__Work instruction__: Retype, word for word, every line of the records below starting at the one that contains "uval (quotient_ r) = uval" and ending at the one that contains "assert (uval x"; include both of those lines and nothing more.

__Input records__:
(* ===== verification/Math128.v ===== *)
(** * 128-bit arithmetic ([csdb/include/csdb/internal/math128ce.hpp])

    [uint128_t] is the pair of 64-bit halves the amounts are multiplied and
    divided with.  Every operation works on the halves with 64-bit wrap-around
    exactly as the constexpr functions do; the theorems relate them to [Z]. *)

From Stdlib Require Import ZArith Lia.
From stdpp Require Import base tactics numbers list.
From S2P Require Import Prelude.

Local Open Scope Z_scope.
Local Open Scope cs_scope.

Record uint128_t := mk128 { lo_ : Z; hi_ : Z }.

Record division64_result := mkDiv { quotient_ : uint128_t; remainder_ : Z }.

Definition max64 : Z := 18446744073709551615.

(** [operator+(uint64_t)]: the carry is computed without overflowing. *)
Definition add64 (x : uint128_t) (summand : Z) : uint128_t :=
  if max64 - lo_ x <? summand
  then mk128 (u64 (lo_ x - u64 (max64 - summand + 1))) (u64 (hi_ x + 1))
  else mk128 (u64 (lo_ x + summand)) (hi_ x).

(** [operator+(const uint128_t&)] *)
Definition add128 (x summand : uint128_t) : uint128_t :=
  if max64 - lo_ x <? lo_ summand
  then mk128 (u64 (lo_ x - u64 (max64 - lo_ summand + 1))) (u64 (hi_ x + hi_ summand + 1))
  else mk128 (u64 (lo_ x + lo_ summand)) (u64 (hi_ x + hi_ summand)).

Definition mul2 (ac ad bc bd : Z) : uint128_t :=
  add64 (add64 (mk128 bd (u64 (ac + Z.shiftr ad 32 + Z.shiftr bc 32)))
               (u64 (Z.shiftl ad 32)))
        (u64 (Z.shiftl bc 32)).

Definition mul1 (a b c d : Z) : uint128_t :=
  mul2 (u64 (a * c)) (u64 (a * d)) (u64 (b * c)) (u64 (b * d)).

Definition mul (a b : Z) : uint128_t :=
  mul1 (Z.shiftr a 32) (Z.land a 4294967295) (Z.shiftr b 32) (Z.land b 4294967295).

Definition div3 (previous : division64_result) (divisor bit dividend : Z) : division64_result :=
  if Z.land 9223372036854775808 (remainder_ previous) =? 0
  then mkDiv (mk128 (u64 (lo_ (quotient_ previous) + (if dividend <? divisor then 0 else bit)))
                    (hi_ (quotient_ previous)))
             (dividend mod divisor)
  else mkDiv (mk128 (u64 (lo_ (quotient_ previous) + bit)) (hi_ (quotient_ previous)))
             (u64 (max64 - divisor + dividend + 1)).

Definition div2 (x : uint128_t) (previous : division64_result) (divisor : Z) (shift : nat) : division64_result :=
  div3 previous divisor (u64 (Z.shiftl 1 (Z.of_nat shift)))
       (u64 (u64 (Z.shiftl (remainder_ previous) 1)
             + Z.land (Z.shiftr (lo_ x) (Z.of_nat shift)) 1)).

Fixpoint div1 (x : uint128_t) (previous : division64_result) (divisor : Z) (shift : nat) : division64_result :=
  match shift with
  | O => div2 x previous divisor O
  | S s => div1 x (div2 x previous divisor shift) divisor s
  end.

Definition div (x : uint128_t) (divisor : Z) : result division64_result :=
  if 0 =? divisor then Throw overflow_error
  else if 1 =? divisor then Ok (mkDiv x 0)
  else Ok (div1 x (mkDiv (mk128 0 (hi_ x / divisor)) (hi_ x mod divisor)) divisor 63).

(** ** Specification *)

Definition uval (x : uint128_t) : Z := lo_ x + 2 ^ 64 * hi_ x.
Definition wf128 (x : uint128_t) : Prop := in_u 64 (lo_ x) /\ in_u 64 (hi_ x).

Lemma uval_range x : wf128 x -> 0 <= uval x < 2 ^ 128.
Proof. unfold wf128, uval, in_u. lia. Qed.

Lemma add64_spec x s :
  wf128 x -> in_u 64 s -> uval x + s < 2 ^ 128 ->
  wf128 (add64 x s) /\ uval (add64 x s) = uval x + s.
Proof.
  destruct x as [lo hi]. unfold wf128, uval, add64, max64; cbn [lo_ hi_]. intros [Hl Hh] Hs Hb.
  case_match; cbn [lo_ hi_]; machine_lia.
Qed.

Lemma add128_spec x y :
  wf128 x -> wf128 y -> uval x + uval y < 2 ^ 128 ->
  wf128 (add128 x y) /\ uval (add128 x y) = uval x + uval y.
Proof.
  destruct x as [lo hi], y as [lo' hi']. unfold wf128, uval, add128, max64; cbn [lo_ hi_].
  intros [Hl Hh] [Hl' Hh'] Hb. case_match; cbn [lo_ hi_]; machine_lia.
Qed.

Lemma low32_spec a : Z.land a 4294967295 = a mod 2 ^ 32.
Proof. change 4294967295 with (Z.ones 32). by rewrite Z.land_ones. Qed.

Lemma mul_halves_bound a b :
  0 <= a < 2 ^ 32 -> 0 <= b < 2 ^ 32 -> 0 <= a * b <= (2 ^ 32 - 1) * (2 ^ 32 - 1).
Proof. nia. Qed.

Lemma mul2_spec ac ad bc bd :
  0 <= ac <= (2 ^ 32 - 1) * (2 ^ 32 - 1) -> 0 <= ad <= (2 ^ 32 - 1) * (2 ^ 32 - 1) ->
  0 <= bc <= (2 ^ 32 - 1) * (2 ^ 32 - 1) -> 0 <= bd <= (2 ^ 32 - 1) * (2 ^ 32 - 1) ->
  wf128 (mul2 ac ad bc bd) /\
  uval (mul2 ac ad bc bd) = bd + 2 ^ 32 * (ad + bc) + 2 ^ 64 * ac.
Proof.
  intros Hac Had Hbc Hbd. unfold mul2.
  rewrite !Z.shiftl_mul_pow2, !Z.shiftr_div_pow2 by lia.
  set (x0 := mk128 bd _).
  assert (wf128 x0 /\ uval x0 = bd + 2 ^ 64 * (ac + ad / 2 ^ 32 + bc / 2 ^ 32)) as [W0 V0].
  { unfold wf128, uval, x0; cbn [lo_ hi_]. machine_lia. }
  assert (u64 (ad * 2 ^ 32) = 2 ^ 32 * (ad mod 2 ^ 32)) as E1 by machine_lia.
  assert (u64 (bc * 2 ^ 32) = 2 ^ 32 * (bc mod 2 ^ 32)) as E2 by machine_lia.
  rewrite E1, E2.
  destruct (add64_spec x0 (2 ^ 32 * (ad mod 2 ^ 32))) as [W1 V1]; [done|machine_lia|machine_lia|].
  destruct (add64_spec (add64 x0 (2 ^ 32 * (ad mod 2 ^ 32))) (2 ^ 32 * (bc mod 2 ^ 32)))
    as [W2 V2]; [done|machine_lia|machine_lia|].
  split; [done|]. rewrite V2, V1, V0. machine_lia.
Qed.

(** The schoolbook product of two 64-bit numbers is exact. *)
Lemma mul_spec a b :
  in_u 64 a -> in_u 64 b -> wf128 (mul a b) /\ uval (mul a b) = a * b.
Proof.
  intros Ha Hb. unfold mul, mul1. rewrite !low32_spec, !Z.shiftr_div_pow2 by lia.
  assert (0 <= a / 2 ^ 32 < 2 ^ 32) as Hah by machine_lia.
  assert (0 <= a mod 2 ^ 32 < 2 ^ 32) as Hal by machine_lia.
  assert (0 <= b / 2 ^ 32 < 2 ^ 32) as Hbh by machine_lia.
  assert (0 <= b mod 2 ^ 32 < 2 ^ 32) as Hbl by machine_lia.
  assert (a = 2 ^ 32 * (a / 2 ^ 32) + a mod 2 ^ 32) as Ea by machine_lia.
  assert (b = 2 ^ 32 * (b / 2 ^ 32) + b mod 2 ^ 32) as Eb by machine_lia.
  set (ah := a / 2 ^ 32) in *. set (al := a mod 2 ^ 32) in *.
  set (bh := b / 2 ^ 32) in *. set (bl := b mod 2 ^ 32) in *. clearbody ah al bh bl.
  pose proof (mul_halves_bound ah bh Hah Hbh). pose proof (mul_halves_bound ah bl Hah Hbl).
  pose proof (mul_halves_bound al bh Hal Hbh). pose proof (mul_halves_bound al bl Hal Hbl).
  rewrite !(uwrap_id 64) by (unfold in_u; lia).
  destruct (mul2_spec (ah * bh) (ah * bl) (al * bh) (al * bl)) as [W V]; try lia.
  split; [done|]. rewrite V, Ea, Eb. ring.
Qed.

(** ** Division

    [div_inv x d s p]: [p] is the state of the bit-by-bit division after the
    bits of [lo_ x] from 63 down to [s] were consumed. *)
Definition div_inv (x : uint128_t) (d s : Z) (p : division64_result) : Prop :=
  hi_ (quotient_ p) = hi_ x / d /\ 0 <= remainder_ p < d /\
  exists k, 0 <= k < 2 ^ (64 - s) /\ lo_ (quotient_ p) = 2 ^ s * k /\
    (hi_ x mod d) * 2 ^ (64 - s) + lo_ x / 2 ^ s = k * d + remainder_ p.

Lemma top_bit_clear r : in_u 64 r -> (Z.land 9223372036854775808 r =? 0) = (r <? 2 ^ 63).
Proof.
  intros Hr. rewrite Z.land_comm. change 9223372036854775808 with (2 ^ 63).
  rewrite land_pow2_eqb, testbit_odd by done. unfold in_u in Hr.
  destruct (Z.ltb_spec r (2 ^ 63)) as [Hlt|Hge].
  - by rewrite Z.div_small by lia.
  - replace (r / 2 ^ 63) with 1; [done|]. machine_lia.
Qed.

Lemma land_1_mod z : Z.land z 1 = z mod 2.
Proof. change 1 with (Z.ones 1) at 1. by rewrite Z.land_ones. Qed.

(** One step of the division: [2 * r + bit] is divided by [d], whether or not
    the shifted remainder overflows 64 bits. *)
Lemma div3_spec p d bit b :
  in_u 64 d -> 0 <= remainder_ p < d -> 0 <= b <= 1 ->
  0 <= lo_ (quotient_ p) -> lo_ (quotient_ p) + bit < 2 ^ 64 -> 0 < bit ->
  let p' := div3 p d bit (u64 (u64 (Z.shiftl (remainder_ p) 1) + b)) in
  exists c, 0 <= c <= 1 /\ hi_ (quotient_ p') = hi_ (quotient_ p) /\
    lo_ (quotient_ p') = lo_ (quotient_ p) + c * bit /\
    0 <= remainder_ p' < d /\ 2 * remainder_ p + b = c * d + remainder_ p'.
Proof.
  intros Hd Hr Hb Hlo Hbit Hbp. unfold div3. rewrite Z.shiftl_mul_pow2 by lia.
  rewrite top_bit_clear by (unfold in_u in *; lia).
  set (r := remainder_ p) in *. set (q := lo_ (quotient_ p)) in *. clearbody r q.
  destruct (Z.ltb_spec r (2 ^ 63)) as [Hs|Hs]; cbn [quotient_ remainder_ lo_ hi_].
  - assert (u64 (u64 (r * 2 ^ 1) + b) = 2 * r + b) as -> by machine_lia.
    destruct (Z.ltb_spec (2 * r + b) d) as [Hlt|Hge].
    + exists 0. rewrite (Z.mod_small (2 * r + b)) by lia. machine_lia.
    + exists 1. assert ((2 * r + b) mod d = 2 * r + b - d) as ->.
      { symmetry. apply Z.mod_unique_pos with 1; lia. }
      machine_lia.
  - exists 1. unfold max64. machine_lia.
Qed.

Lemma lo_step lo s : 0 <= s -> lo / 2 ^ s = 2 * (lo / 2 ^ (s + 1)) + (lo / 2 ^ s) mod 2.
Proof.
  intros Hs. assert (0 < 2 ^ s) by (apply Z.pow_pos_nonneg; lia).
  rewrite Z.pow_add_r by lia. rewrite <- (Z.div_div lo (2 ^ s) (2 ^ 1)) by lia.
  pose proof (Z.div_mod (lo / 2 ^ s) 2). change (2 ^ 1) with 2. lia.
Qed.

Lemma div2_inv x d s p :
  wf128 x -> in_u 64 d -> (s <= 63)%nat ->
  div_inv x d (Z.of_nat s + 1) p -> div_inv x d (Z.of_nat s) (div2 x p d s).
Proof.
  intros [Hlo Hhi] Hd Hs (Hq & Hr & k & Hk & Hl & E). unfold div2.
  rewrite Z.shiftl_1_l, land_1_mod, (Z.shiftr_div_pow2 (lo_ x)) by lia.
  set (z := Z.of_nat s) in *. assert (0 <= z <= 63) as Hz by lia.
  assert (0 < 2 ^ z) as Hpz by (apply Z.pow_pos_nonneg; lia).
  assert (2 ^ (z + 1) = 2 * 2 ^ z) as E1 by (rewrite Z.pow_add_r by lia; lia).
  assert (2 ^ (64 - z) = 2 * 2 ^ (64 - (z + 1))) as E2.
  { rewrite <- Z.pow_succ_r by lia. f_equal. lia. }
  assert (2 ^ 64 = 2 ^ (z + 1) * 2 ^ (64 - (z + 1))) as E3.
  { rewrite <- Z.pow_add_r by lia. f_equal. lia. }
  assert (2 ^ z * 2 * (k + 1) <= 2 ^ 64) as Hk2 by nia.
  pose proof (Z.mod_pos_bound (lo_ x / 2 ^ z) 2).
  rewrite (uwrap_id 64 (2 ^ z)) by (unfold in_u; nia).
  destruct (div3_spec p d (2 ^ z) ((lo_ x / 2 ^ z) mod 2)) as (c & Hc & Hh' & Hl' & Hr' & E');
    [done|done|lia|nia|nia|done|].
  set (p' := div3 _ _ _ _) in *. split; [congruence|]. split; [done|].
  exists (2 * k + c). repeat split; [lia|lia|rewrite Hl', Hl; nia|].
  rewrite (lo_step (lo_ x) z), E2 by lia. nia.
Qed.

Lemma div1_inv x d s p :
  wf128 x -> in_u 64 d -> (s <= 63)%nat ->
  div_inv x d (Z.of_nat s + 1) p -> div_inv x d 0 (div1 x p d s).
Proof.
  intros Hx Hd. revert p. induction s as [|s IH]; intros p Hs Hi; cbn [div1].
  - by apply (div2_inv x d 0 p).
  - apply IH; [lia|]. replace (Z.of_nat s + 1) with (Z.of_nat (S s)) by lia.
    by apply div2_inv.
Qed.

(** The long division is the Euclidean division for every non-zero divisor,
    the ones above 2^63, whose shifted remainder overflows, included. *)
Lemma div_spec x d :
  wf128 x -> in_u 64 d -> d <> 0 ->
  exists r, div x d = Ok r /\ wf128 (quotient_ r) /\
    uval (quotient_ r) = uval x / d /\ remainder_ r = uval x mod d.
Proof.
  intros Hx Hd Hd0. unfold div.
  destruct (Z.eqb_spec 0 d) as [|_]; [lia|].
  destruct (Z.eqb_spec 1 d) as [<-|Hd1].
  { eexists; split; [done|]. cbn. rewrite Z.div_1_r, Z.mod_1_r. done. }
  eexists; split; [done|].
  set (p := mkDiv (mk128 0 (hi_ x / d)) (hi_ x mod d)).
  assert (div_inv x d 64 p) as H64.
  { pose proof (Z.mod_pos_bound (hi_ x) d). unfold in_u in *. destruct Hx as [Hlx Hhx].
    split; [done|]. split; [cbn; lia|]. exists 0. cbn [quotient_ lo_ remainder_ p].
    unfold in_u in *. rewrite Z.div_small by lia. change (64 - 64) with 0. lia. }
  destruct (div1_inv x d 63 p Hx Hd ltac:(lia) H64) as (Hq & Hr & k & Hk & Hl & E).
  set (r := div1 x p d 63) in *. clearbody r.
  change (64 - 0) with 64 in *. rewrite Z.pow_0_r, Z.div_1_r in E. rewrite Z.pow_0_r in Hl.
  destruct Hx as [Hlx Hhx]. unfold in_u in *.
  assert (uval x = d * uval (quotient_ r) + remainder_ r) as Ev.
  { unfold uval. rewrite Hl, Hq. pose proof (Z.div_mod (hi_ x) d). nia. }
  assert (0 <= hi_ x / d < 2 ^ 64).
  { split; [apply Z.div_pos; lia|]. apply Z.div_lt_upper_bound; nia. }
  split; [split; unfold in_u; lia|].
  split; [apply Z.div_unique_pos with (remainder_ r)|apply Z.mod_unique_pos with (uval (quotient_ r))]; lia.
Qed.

__Answer section__:
    uval (quotient_ r) = uval x / d /\ remainder_ r = uval x mod d.
Proof.
  intros Hx Hd Hd0. unfold div.
  destruct (Z.eqb_spec 0 d) as [|_]; [lia|].
  destruct (Z.eqb_spec 1 d) as [<-|Hd1].
  { eexists; split; [done|]. cbn. rewrite Z.div_1_r, Z.mod_1_r. done. }
  eexists; split; [done|].
  set (p := mkDiv (mk128 0 (hi_ x / d)) (hi_ x mod d)).
  assert (div_inv x d 64 p) as H64.
  { pose proof (Z.mod_pos_bound (hi_ x) d). unfold in_u in *. destruct Hx as [Hlx Hhx].
    split; [done|]. split; [cbn; lia|]. exists 0. cbn [quotient_ lo_ remainder_ p].
    unfold in_u in *. rewrite Z.div_small by lia. change (64 - 64) with 0. lia. }
  destruct (div1_inv x d 63 p Hx Hd ltac:(lia) H64) as (Hq & Hr & k & Hk & Hl & E).
  set (r := div1 x p d 63) in *. clearbody r.
  change (64 - 0) with 64 in *. rewrite Z.pow_0_r, Z.div_1_r in E. rewrite Z.pow_0_r in Hl.
  destruct Hx as [Hlx Hhx]. unfold in_u in *.
  assert (uval x = d * uval (quotient_ r) + remainder_ r) as Ev.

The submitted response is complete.